The Merkur was an international express train linking Copenhagen, the Danish capital, with Germany. The train was named after the Roman God Mercury, the God of traders and travellers.

== F-Zug ==
In 1953 the Merkur was introduced by Deutsche Bundesbahn as part of their long-distance network (Fern Zug). The Merkur (F 3/4) linked Hamburg with Frankfurt am Main via Cologne and through the Rhinevalley on the eastbank railway. In 1954 the route south of Frankfurt was extended to Stuttgart and the Merkur became known for its long non-stop stages with steam locomotives.
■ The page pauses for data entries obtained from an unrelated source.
(** With one full page on the server, the first search returns forty tiles
    and the cursor of page 1, and the search of page 1 returns no cursor. *)
Lemma searchRequest_cursor_witness :
  (exists paged,
      fst (Komga.searchRequest Scenario.one_page_server
             (Paperback.createSearchRequest None) None Scenario.configured)
      = Paperback.Resolved paged
      /\ List.length (Paperback.results paged) = 40%nat
      /\ Paperback.paged_metadata paged = Some {| Paperback.page := 1 |})
  /\ (exists paged,
         fst (Komga.searchRequest Scenario.one_page_server
                (Paperback.createSearchRequest None)
                (Some {| Paperback.page := 1 |}) Scenario.configured)
         = Paperback.Resolved paged
         /\ Paperback.paged_metadata paged = None).
Proof.
  split.
  - destruct (searchRequest_cursor Scenario.one_page_server
                Scenario.configured "http://komga/api/v1" "Basic b2xkOm9sZA=="
                (Paperback.createSearchRequest None) None
                {| Paperback.status := 200;
                   Paperback.data := Paperback.SeriesPage Scenario.full_page |}
                Scenario.full_page eq_refl eq_refl eq_refl eq_refl)
      as (paged & Hrun & Hlen & Hmore & _).
    exists paged. split; [exact Hrun|]. split; [exact Hlen|].
    apply Hmore; [discriminate | reflexivity].
  - destruct (searchRequest_cursor Scenario.one_page_server
                Scenario.configured "http://komga/api/v1" "Basic b2xkOm9sZA=="
                (Paperback.createSearchRequest None)
                (Some {| Paperback.page := 1 |})
                {| Paperback.status := 200;
                   Paperback.data := Paperback.SeriesPage [] |}
                [] eq_refl eq_refl eq_refl eq_refl)
      as (paged & Hrun & _ & _ & Hlast).
    exists paged. split; [exact Hrun|]. by apply Hlast.
Defined.

(** The "new" section of the one-page server lists what a search without
    title lists, on both pages. *)
Lemma getViewMoreItems_as_searchRequest_witness :
  fst (Komga.getViewMoreItems Scenario.one_page_server "new" None
         Scenario.configured)
  = fst (Komga.searchRequest Scenario.one_page_server
           (Paperback.createSearchRequest None) None Scenario.configured)
  /\ fst (Komga.getViewMoreItems Scenario.one_page_server "new" None
            Scenario.configured)
     = Paperback.Resolved
         (Wire.listing "http://komga/api/v1" 0 Scenario.full_page).
Proof.
  destruct (getViewMoreItems_as_searchRequest Scenario.one_page_server
              Scenario.configured "http://komga/api/v1" "Basic b2xkOm9sZA=="
              "new" None
              {| Paperback.status := 200;
                 Paperback.data := Paperback.SeriesPage Scenario.full_page |}
              {| Paperback.status := 200;
                 Paperback.data := Paperback.SeriesPage Scenario.full_page |}
              Scenario.full_page eq_refl eq_refl eq_refl eq_refl eq_refl
              eq_refl)
    as (Hsame & _ & Hexact).
  split; [exact Hsame|]. apply Hexact. reflexivity.
Defined.

(** At page 2^53 the sum [page + 1] is rounded back to 2^53: a search
    that finds a series there returns the cursor it was given, not the
    next integer. *)
Lemma searchRequest_cursor_counterexample :
  exists paged,
    fst (Komga.searchRequest Cases.endless_server
           (Paperback.createSearchRequest None)
           (Some {| Paperback.page := 2 ^ 53 |}) Scenario.configured)
    = Paperback.Resolved paged
    /\ Paperback.results paged <> []
    /\ Paperback.paged_metadata paged = Some {| Paperback.page := 2 ^ 53 |}
    /\ Paperback.paged_metadata paged
       <> Some {| Paperback.page := 2 ^ 53 + 1 |}.
Proof.
  eexists. split; [by vm_compute|]. by vm_compute.
Qed.

(** At page 2^53 view-more and search still agree, on a listing whose
    cursor is 2^53 again: not the listing contract, whose cursor is the
    next integer. *)
Lemma getViewMoreItems_as_searchRequest_counterexample :
  fst (Komga.getViewMoreItems Cases.endless_server "new"
         (Some {| Paperback.page := 2 ^ 53 |}) Scenario.configured)
  = fst (Komga.searchRequest Cases.endless_server
           (Paperback.createSearchRequest None)
           (Some {| Paperback.page := 2 ^ 53 |}) Scenario.configured)
  /\ fst (Komga.getViewMoreItems Cases.endless_server "new"
            (Some {| Paperback.page := 2 ^ 53 |}) Scenario.configured)
     = Paperback.Resolved
         (Wire.listing_at "http://komga/api/v1" (2 ^ 53)
            [Scenario.serie_of "A" "LEFT_TO_RIGHT" 2000])
  /\ fst (Komga.getViewMoreItems Cases.endless_server "new"
            (Some {| Paperback.page := 2 ^ 53 |}) Scenario.configured)
     <> Paperback.Resolved
          (Wire.listing "http://komga/api/v1" (2 ^ 53)
             [Scenario.serie_of "A" "LEFT_TO_RIGHT" 2000]).
Proof.
  split; [by vm_compute|]. split; [by vm_compute|]. by vm_compute.
Qed.
(** [dailyLimiter.windowMs] and the like: the middleware that [rateLimit]
    returns is a function without such a property. *)
Definition middleware_windowMs : Value := VUndefined.

Definition clientIP (req : Request) : Value :=
  JS.or (VStr (ip req)) (VStr (remoteAddress req)).

(** [app.get('/rate-limit-status', ...)].  [reset] is the header
    [X-RateLimit-Reset], which is [undefined]: both conditionals on it take
    their ['unknown'] branch. *)
Definition rate_limit_status (req : Request) : Prog Response :=
  let dailyRemaining := res_getHeader "X-RateLimit-Remaining" in
  let num n := JS.ToString (VNum n) in
  _ ← trigger (console_log
         [VStr ("🔍 Rate Limit Status Check for " +:+ JS.ToString (clientIP req) +:+ ":")]);
  _ ← trigger (console_log
         [VStr ("   - Daily limit: " +:+ num (daily RATE_LIMITS) +:+ " requests")]);
  _ ← trigger (console_log
         [VStr ("   - Hourly limit: " +:+ num (hourly RATE_LIMITS) +:+ " requests")]);
  _ ← trigger (console_log
         [VStr ("   - Burst limit: " +:+ num (burst RATE_LIMITS) +:+ " requests")]);
  _ ← trigger (console_log
         [VStr ("   - Current remaining: " +:+
                JS.ToString (JS.or dailyRemaining (VStr "unknown")))]);
  _ ← trigger (console_log [VStr "   - Reset time: unknown"]);
  mret (res_json
    (VObj [("ip", clientIP req);
           ("limits",
             VObj [("daily",
                     VObj [("max", VNum (daily RATE_LIMITS));
                           ("remaining", JS.or dailyRemaining (VStr "unknown"));
                           ("windowMs", middleware_windowMs)]);
                   ("hourly",
                     VObj [("max", VNum (hourly RATE_LIMITS));
                           ("windowMs", middleware_windowMs)]);
                   ("burst",
                     VObj [("max", VNum (burst RATE_LIMITS));
                           ("windowMs", middleware_windowMs)])]);
           ("resetTime", VStr "unknown")])).

(** *** The application *)

Definition route (env : Env) (req : Request) : Prog Response :=
  if is_GET (method req) && route_matches (path req) "/test-stability" then test_stability env
  else if is_POST (method req) && route_matches (path req) "/generate" then generate env (body req)
  else if is_POST (method req) && route_matches (path req) "/save-image" then save_image env (body req)
  else if is_GET (method req) && route_matches (path req) "/health" then mret health
  else if is_GET (method req) && route_matches (path req) "/rate-limit-status" then rate_limit_status req
  else mret {| status := 404; content := NoBody |}.

(** [app.use('/uploads', express.static(...))] takes the request: it is a
    GET or HEAD whose path is the mount path or lies below it.  (For other
    methods the static middleware goes on to the next one at once.) *)
Definition static_mount (req : Request) : bool :=
  is_GET (method req) && mount_matches (path req) "/uploads".

(** The middleware stack behind [express.json()], in the order of the
    [app.use] calls: [cors()] (which answers every OPTIONS request itself),
    the static files, the limiters, the logging middleware (which only reads
    the [X-RateLimit-*] headers and goes on), the routes.  The static
    middleware answers with the file when the path names one, redirects
    (301) to the path with a slash appended when it names a directory, as the
    bare mount path does, and goes on to the next middleware otherwise. *)
Definition app (env : Env) (st : Stores) (req : Request) : Prog (Response * Stores) :=
  match method req with
  | OPTIONS => mret ({| status := 204; content := NoBody |}, st)
  | _ =>
      served ← (if static_mount req then trigger (express_static (path req))
                else mret None);
      match served with
      | Some file => mret ({| status := 200; content := File file |}, st)
      | None =>
          moved ← (if static_mount req then trigger (express_static_redirect (path req))
                   else mret None);
          match moved with
          | Some location => mret ({| status := 301; content := Moved location |}, st)
          | None =>
              match governor env st (ip req) (now req) with
              | (RateLimit.Reject r, st') => mret (r, st')
              | (RateLimit.Next, st') => r ← route env req; mret (r, st')
              end
          end
      end
  end.

(** The whole stack, [express.json()] first. *)
Definition serve (env : Env) (st : Stores) (i : Incoming) : Prog (Response * Stores) :=
  match i with
  | Unparsed code page => mret ({| status := code; content := Page page |}, st)
  | Parsed req => app env st req
  end.

End StabilityVariant.

(** ** Notions used to state the properties *)

Module ModerationSpec.

(** Two characters that are the same letter up to case. *)
Definition same_letter (a b : ascii) : Prop :=
  a = b \/
  (is_upper a = true /\ N_of_ascii b = (N_of_ascii a + 32)%N) \/
  (is_upper b = true /\ N_of_ascii a = (N_of_ascii b + 32)%N).

(** Equality of strings up to the case of their letters. *)
Inductive ci_eq : string -> string -> Prop :=
| ci_nil : ci_eq "" ""
| ci_cons a b s t : same_letter a b -> ci_eq s t -> ci_eq (String a s) (String b t).

(** [term] occurs in [prompt] as a case-insensitive substring. *)
Definition contains_ci (prompt term : string) : Prop :=
  exists pre mid post, prompt = pre +:+ mid +:+ post /\ ci_eq mid term.

Definition no_upper (s : string) : bool :=
  forallb (fun c => negb (is_upper c)) (list_ascii_of_string s).

End ModerationSpec.

Module StoreSpec.

(** The marker ["base64,"] of a data URI. *)
Definition marker : string := "base64,".

(** [pre +:+ sep +:+ rest] holds the separator at that one place only. *)
Definition sole_occurrence (sep pre rest : string) : Prop :=
  forall pre' rest', pre +:+ sep +:+ rest = pre' +:+ sep +:+ rest' -> pre' = pre.

(** The number of places at which [sep] occurs in [s]. *)
Fixpoint occurrences (sep s : string) : nat :=
  (if startsWith s sep then 1 else 0) +
  match s with
  | EmptyString => 0
  | String _ r => occurrences sep r
  end.

End StoreSpec.

Module GatewaySpec.




Definition upstream_error (msg : string) : Response :=
  res_status_json 500
    (VObj [("error", VStr "Failed to generate image"); ("message", VStr msg)]).

Definition set_DISABLE_RATE_LIMIT (env : Env) (v : option string) : Env :=
  {| OPENAI_API_KEY := OPENAI_API_KEY env;
     STABILITY_API_KEY := STABILITY_API_KEY env;
     APP_URL := APP_URL env;
     PORT_env := PORT_env env;
     DISABLE_RATE_LIMIT := v;
     dirname := dirname env |}.

(** What the caller and the environment see of a served request: the answer
    and the calls made, without the counters. *)
Definition answer_of {S : Type} (x : Try (Response * S) * list Call)
    : Try Response * list Call :=
  (match fst x with inl e => inl e | inr (r, _) => inr r end, snd x).



Definition too_many (o : RateLimit.Options) : Response :=
  {| status := 429; content := JSON (RateLimit.message o) |}.

(** [key] has no counter in any of the three stores. *)
Definition fresh (st : StabilityVariant.Stores) (key : string) : Prop :=
  StabilityVariant.dailyStore st !! key = None /\
  StabilityVariant.hourlyStore st !! key = None /\
  StabilityVariant.burstStore st !! key = None.

(** The counters of [key] after [n] requests that all arrived within one
    minute of the first, which came at [t0]: the daily limiter has counted
    all of them, each later limiter those that the ones before it let
    through. *)
Definition counted (st : StabilityVariant.Stores) (key : string) (t0 n : Z) : Prop :=
  StabilityVariant.dailyStore st !! key =
    Some {| RateLimit.count := n;
            RateLimit.resetTime := t0 + 86400000 |} /\
  StabilityVariant.hourlyStore st !! key =
    Some {| RateLimit.count := Z.min n 500;
            RateLimit.resetTime := t0 + 3600000 |} /\
  StabilityVariant.burstStore st !! key =
    Some {| RateLimit.count := Z.min n 50;
            RateLimit.resetTime := t0 + 60000 |}.


(** The static middleware passes [req] on: the path names neither a file
    nor a directory. *)
Definition passes_static (w : World) (req : Request) : Prop :=
  StabilityVariant.static_mount req = true -> w_static w = None /\ w_redirect w = None.

(** The calls of the static middleware for a request that it passes on. *)
Definition static_calls (req : Request) : list Call :=
  if StabilityVariant.static_mount req
  then [call (express_static (path req)); call (express_static_redirect (path req))]
  else [].

(** The answer of the three limiters to the [n]-th request of a minute. *)
Definition verdict (n : Z) : RateLimit.Decision :=
  if 500 <? n then RateLimit.Reject (too_many StabilityVariant.dailyLimiter)
  else if 50 <? n then RateLimit.Reject (too_many StabilityVariant.hourlyLimiter)
  else if 20 <? n then RateLimit.Reject (too_many StabilityVariant.burstLimiter)
  else RateLimit.Next.

End GatewaySpec.

(** ** Notions used to state further properties *)

Module Observed.

Definition is_string (v : Value) : bool :=
  match v with VStr _ => true | _ => false end.

(** The calls that reach an image provider. *)
Definition is_upstream_call (c : Call) : bool :=
  match c with
  | call (fetch _ _) | call (openai_images_generate _) => true
  | _ => false
  end.
(** * canvas-announcer: the Canvas-to-Discord watcher (discord-watcher.js)

    A shallow embedding of the watcher's pure core (text normaliser, item
    normaliser, newest-first sort, novelty filter, message formatter, state
    commit) and of its two delivery modes (poll cycle and replay), followed
    by the properties of the specification.

    JavaScript strings are sequences of UTF-16 code units, and [length],
    [slice] and the regular expressions of the source all count code units;
    a string is therefore a [list N].  Network collaborators (the Canvas
    HTTP API, the Discord channel, the clock, the optional state file) are
    the environment of the cycle and appear as explicit arguments. *)

From Stdlib Require Import ZArith NArith Lia String Ascii Bool.
From stdpp Require Import base tactics option list sorting.

Local Open Scope Z_scope.

(** ** JavaScript values used by the watcher *)

Module Js.

(** A string: its UTF-16 code units. *)
Definition str := list N.

(** An ASCII literal of the source. *)
Definition lit (s : string) : str :=
  List.map N_of_ascii (list_ascii_of_string s).

Definition eqb (a b : str) : bool := bool_decide (a = b).

(** [x.length] *)
Definition len (s : str) : Z := Z.of_nat (length s).

(** Truthiness of a value that is a string, [null] or [undefined]:
    only a non-empty string is truthy. *)
Definition truthy (v : option str) : bool :=
  match v with
  | Some (_ :: _) => true
  | _ => false
  end.

(** [a || b] on such values: [a] when truthy, else [b]. *)
Definition or_else (a b : option str) : option str :=
  if truthy a then a else b.

(** [a || d] where [d] is a string literal: always a string. *)
Definition or_lit (a : option str) (d : str) : str :=
  match a with
  | Some (c :: r) => c :: r
  | _ => d
  end.

(** A value that is printed as it is: a string, [null] (a JSON null) or
    [undefined] (a key that the record lacks). *)
Inductive value :=
  | Undefined
  | Null
  | Chars (s : str).

Global Instance value_eq_dec : EqDecision value.
Proof. solve_decision. Defined.

(** [a || b] where [b] is such a value. *)
Definition or_value (a : option str) (b : value) : value :=
  match a with
  | Some (c :: r) => Chars (c :: r)
  | _ => b
  end.

(** A value inside a template literal: [null] and [undefined] print as
    their names. *)
Definition template (v : value) : str :=
  match v with
  | Chars s => s
  | Null => lit "null"
  | Undefined => lit "undefined"
  end.

(** The relative index of [Array.prototype.slice] and
    [String.prototype.slice]: a negative index counts from the end, and
    the result is clamped to [0, len]. *)
Definition rel_index {A} (l : list A) (i : Z) : nat :=
  let n := Z.of_nat (length l) in
  Z.to_nat (if i <? 0 then Z.max (n + i) 0 else Z.min i n).

(** [l.slice(start, end)] *)
Definition slice {A} (start end_ : Z) (l : list A) : list A :=
  let k := rel_index l start in
  let f := rel_index l end_ in
  take (f - k)%nat (drop k l).

(** [l.slice(start)] *)
Definition slice_from {A} (start : Z) (l : list A) : list A :=
  drop (rel_index l start) l.

(** [l.sort(cmp)].  The comparator returns a number or NaN ([None]), and
    NaN is read as 0.  [Array.prototype.sort] is stable, so for a
    consistent comparator every engine returns the list computed here.  For
    an inconsistent one (here: a present timestamp that is not a date) the
    order is implementation-defined and an engine may return another
    permutation than this insertion from the right; what is proved of the
    order of a sorted list is therefore proved of lists whose comparator
    is consistent. *)
Definition not_after {A} (cmp : A → A → option Z) (x y : A) : bool :=
  match cmp x y with
  | Some v => v <=? 0
  | None => true
  end.

Fixpoint insert {A} (cmp : A → A → option Z) (x : A) (l : list A) : list A :=
  match l with
  | [] => [x]
  | y :: l' => if not_after cmp x y then x :: l else y :: insert cmp x l'
  end.

Definition sort {A} (cmp : A → A → option Z) (l : list A) : list A :=
  foldr (insert cmp) [] l.

(** [Array.from(new Set(l))]: a [Set] keeps its elements in insertion
    order and ignores the insertion of an element it already holds, so
    the first occurrence of every element survives, in order. *)
Definition set_add `{EqDecision A} (acc : list A) (x : A) : list A :=
  if bool_decide (x ∈ acc) then acc else acc ++ [x].

Definition set_of `{EqDecision A} (l : list A) : list A :=
  foldl set_add [] l.

(** [set.has(x)] for a set given by its elements *)
Definition has `{EqDecision A} (set : list A) (x : A) : bool :=
  bool_decide (x ∈ set).

End Js.

Abbreviation jsstr := Js.str.

(** ** The regular expressions and string methods of [htmlToText] *)

Module Text.

Local Open Scope N_scope.

(** Code units named by the source. *)
Definition LT : N := 60.      (* < *)
Definition GT : N := 62.      (* > *)
Definition SLASH : N := 47.   (* / *)
Definition AMP : N := 38.     (* & *)
Definition NL : N := 10.      (* \n *)
Definition SPACE : N := 32.
Definition QUOT : N := 34.    (* double quote *)
Definition APOS : N := 39.    (* ' *)
Definition BULLET : N := 8226.    (* U+2022 *)
Definition ELLIPSIS : N := 8230.  (* U+2026 *)

(** [\s] of a regular expression and the characters removed by [trim]:
    WhiteSpace and LineTerminator of ECMAScript. *)
Definition is_space (c : N) : bool :=
  ((9 <=? c) && (c <=? 13)) || (c =? 32) || (c =? 160) || (c =? 5760)
  || ((8192 <=? c) && (c <=? 8202)) || (c =? 8232) || (c =? 8233)
  || (c =? 8239) || (c =? 8287) || (c =? 12288) || (c =? 65279).

(** Canonicalisation of the [i] flag (no [u] flag): upper-casing, which
    identifies only the two cases of an ASCII letter with an ASCII
    character. *)
Definition upper (c : N) : N :=
  if (97 <=? c) && (c <=? 122) then c - 32 else c.

Fixpoint starts_with (p s : jsstr) : bool :=
  match p, s with
  | [], _ => true
  | a :: p', b :: s' => (a =? b) && starts_with p' s'
  | _ :: _, [] => false
  end.

Fixpoint starts_with_ci (p s : jsstr) : bool :=
  match p, s with
  | [], _ => true
  | a :: p', b :: s' => (upper a =? upper b) && starts_with_ci p' s'
  | _ :: _, [] => false
  end.

(** The number of leading code units that satisfy [p]: a greedy starred
    character class. *)
Fixpoint run (p : N → bool) (s : jsstr) : nat :=
  match s with
  | c :: s' => if p c then S (run p s') else O
  | [] => O
  end.

(** A compiled pattern: at a position, given the rest of the subject, the
    length of the match that starts there, if any. *)
Definition matcher := jsstr → option nat.

(** [/<br\s*\/?>/i] *)
Definition re_br : matcher := λ s,
  if starts_with_ci (Js.lit "<br") s then
    let t := drop 3 s in
    let w := run is_space t in
    match drop w t with
    | a :: b :: _ =>
        if (a =? SLASH) && (b =? GT) then Some (3 + w + 2)%nat
        else if a =? GT then Some (3 + w + 1)%nat
        else None
    | [a] => if a =? GT then Some (3 + w + 1)%nat else None
    | [] => None
    end
  else None.

(** A literal pattern with the [i] flag: [/<\/p>/i], [/<li>/i],
    [/<\/li>/i]. *)
Definition re_lit_ci (p : jsstr) : matcher := λ s,
  if starts_with_ci p s then Some (length p) else None.

(** [/<[^>]+>/]: the class also matches line terminators, and the greedy
    [+] stops at the first [>]. *)
Definition re_tag : matcher := λ s,
  match s with
  | c :: t =>
      if c =? LT then
        let n := run (λ x, negb (x =? GT)) t in
        match n, drop n t with
        | S _, _ :: _ => Some (1 + n + 1)%nat
        | _, _ => None
        end
      else None
  | [] => None
  end.

(** The table [ents] of the source: the six entity codes and the
    character each stands for (space, ampersand, less-than, greater-than,
    double quote, apostrophe). *)
Definition ents : list (jsstr * jsstr) :=
  [ (Js.lit "&nbsp;", [SPACE]); (Js.lit "&amp;", [AMP]);
    (Js.lit "&lt;", [LT]); (Js.lit "&gt;", [GT]);
    (Js.lit "&quot;", [QUOT]); (Js.lit "&#39;", [APOS]) ].

(** An alternation of literals: the first alternative that matches. *)
Fixpoint re_alt (ps : list jsstr) : matcher := λ s,
  match ps with
  | [] => None
  | p :: ps' => if starts_with p s then Some (length p) else re_alt ps' s
  end.

(** [/&nbsp;|&amp;|&lt;|&gt;|&quot;|&#39;/] *)
Definition re_ent : matcher := re_alt (List.map fst ents).

(** [m => ents[m] || m] *)
Definition ent_value (m : jsstr) : jsstr :=
  match List.find (λ e, Js.eqb (fst e) m) ents with
  | Some (_, v :: r) => v :: r
  | _ => m
  end.

(** [/\n{3,}/] *)
Definition re_nl3 : matcher := λ s,
  let n := run (λ x, x =? NL) s in
  if (3 <=? n)%nat then Some n else None.

(** [s.replace(re, f)] for a global pattern whose matches are never empty:
    the subject is scanned from the left; at a position where the pattern
    matches, the replacement of the matched text is emitted and the scan
    resumes after the match; elsewhere the code unit is copied.  [skip]
    counts the code units of the current match still to be passed. *)
Fixpoint replace_from (re : matcher) (f : jsstr → jsstr) (skip : nat)
    (s : jsstr) : jsstr :=
  match s with
  | [] => []
  | c :: s' =>
      match skip with
      | S k => replace_from re f k s'
      | O =>
          match re s with
          | Some (S n) => f (take (S n) s) ++ replace_from re f n s'
          | _ => c :: replace_from re f O s'
          end
      end
  end.

Definition replace_all (re : matcher) (f : jsstr → jsstr) (s : jsstr)
    : jsstr :=
  replace_from re f O s.

(** [s.replace(pat, rep)] for a string pattern: the first occurrence. *)
Fixpoint replace_first (pat rep : jsstr) (s : jsstr) : jsstr :=
  if starts_with pat s then rep ++ drop (length pat) s
  else match s with
       | [] => []
       | c :: s' => c :: replace_first pat rep s'
       end.

(** [s.trim()] *)
Definition trim_start (s : jsstr) : jsstr := drop (run is_space s) s.
Definition trim (s : jsstr) : jsstr :=
  reverse (trim_start (reverse (trim_start s))).

(** [s.split('\n')] *)
Fixpoint split_nl (s : jsstr) : list jsstr :=
  match s with
  | [] => [[]]
  | c :: s' =>
      if c =? NL then [] :: split_nl s'
      else match split_nl s' with
           | l :: ls => (c :: l) :: ls
           | [] => [[c]]
           end
  end.

(** [ls.join('\n')] *)
Fixpoint join_nl (ls : list jsstr) : jsstr :=
  match ls with
  | [] => []
  | [l] => l
  | l :: ls' => l ++ NL :: join_nl ls'
  end.

(** *** htmlToText (discord-watcher.js, lines 92-103) *)
Definition strip_markup (html : jsstr) : jsstr :=
  replace_all re_tag (λ _, [])
    (replace_all (re_lit_ci (Js.lit "</li>")) (λ _, [NL])
      (replace_all (re_lit_ci (Js.lit "<li>")) (λ _, [BULLET; SPACE])
        (replace_all (re_lit_ci (Js.lit "</p>")) (λ _, [NL])
          (replace_all re_br (λ _, [NL]) html)))).

Definition decode_entities (t : jsstr) : jsstr :=
  replace_all re_ent ent_value t.

Definition tidy (t : jsstr) : jsstr :=
  trim (replace_all re_nl3 (λ _, [NL; NL])
          (join_nl (List.map trim (split_nl t)))).

Definition htmlToText (html : jsstr) : jsstr :=
  match html with
  | [] => []
  | _ => tidy (decode_entities (strip_markup html))
  end.

End Text.

(** ** The state of the watcher *)

(** Announcement ids are the integers of the Canvas API. *)
Definition ann_id := Z.

(** [state = { lastISO, seenIds }].  [seenIds] may be absent from a state
    document read from disk, which the code reads as [state.seenIds || []]. *)
Record State := mkState {
  lastISO : option jsstr;
  seenIds : option (list ann_id)
}.

Global Instance State_eq_dec : EqDecision State.
Proof. solve_decision. Defined.

Global Instance State_inhabited : Inhabited State :=
  populate (mkState None None).

(** [state.seenIds || []] (an array is truthy, even when empty) *)
Definition seen_or_empty (st : State) : list ann_id :=
  default [] (seenIds st).

(** ** Announcements *)

(** A record of the Canvas announcements API, with the fields the watcher
    reads; [None] is an absent (or null) field.  The field [url] is the one
    that is printed as it is, so it tells the two apart. *)
Record RawAnn := mkRaw {
  raw_id : ann_id;
  posted_at : option jsstr;
  created_at : option jsstr;
  raw_title : option jsstr;
  author_display_name : option jsstr;
  user_name : option jsstr;
  html_url : option jsstr;
  raw_url : Js.value;
  raw_message : option jsstr
}.

(** The canonical item built by [normalize]. *)
Record Item := mkItem {
  id : ann_id;
  ts : option jsstr;
  title : jsstr;
  author : jsstr;
  url : Js.value;
  message : jsstr
}.

Global Instance Item_eq_dec : EqDecision Item.
Proof. solve_decision. Defined.

(** *** normalize (discord-watcher.js, lines 105-115) *)
Definition normalize (ann : RawAnn) : Item :=
  {| id := raw_id ann;
     ts := Js.or_else (Js.or_else (posted_at ann) (created_at ann)) None;
     title := Js.or_lit (raw_title ann) (Js.lit "(no title)");
     author := Js.or_lit (Js.or_else (author_display_name ann) (user_name ann))
                 (Js.lit "Unknown");
     url := Js.or_value (html_url ann) (raw_url ann);
     message := Text.htmlToText (Js.or_lit (raw_message ann) []) |}.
In 1971 the F-Zug network was converted to a firstclass only Intercity network and the Merkur was assigned the trainnumbers IC 114/115. Another train of the F-Zug network, the Schwabenpfeil, (F 23/24) ran between Stuttgart and Dortmund through the Rhine valley as well, but on the west bank of the Rhine, calling in the West-German capital Bonn. With the conversion to the Intercity network the Schwabenpfeil was extended further north to Hamburg as IC 110/119.

==Trans Europ Express==
The Merkur was upgraded to TEE on 26 May 1974 as the service was extended north of Hamburg to Copenhagen over the Vogelfluglinie. It was the only TEE service in Denmark and the only TEE using a train ferry during its journey. In order to connect the two capitals Bonn and Copenhagen the Schwabenpfeil was withdrawn and the Merkur used its route and slot south of Hamburg. Between Stuttgart and Hamburg the train was hauled by class 103 electric locomotives, north of Hamburg the German diesel class 221 and the Danish diesel classes MY and MZ were used. The ferry from Rødby Færge to Puttgarden took about 55 minutes, the loading and unloading about 5 minutes on each side. The longer stop at Rødby Færge was caused by customs inspection and not meant to let passengers leave or board the train. In order to cope with the language barrier the train had multilingual (Danish/German/English) stewardesses on board.

===Technical problems===
Differences between Danish and German train operation caused some technical problems with heating and airconditioning. The electric power needed for the airconditioning couldn't be provided by the Danish locomotives so the batteries of the coaches had to be loaded during the crossing of the Fehmarn between Puttgarden and Rødby Færge. On the other hand, the steam heating wasn't operational in Germany any more, so the steamheating in the German coaches was in bad shape, causing heating problems on the Danish side.

===Catering===
Neither the Deutsche Bundesbahn nor the German Sleeper and Dining Car Company (DSG) regarded a full dining car between Hamburg and Copenhagen as profitable. The TEE criteria however demanded on board catering so a minibar was introduced. As the alcohol duties in Germany and Denmark differed from each other it wasn't allowed to sell Danish alcohol in Germany and vice versa. This alcohol problem was solved by parking the national minibar in the customs house at the border. The Danish minibar was filled in Copenhagen and travelled to Rødby Færge where it was sealed and stored in the customs house and picked up by the return service to Copenhagen. The same occurred with the German minibar filled in Hamburg and stored in the customs house at Puttgarden. As a result, the only catering on board the ferry was coffee.

== Intercity ==
On 28 May 1978 the train was downgraded to an intercity service with 2nd-class coaches as well.

== EuroCity ==
In 1987 the Merkur became part of the new EuroCity network. In order to tackle the low frequency of the TEE network, two more trains, EC Hansa and EC Skandinavien, were introduced at the Vogelfluglinie, so three high quality services daily in each direction between Hamburg and Copenhagen were available for travellers. In 1991 it was decided to name the EuroCities after famous Danes and Germans, so the Merkur was replaced by the EC Karen Blixen.